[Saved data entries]
=-=-=-=-=

(* ===== verification/TxnSpec.v ===== *)
(** * Updates inside a transaction

    [log_write] and what an update of a block in a transaction does: the new
    contents are in the cache, the block is in the log, and the disk has not
    changed; the dirty blocks are the logged blocks, which is what a commit
    needs. *)

From stdpp Require Import base gmap strings list fin_maps.
From Stdlib Require Import ZArith Lia.
From S2P Require Import Prelude Mem Types Spinlock Kalloc Vm Proc ProcSpec Access Bytes Sleeplock Steady Disk Bio BioSpec Log LogSpec Inode.

(** A transaction is open; the log is the blocks from [st] on, and [bl] are the
    blocks written so far. *)
Record logging (s : kernel) (st : Z) (bl : list Z) : Prop := {
  lo_txn : txn s st bl;
  lo_size : lg_size (k_log s) = LOGSIZE;
  lo_area : st + LOGSIZE <= k_disksize s;
  lo_home : forall b, b ∈ bl -> b < st \/ st + LOGSIZE <= b;
  lo_open : 1 <= lg_outstanding (k_log s);
  lo_dirty : forall b, dirty s b <-> b ∈ bl
}.

(** The blocks of the log with [b] added. *)
Definition logged (bl : list Z) (b : Z) : list Z := if decide (b ∈ bl) then bl else bl ++ [b].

=-=-=-=-=

What is being asked:
A single number is the answer: the count of lines above that include the string "dirty".

Answer for the task:
2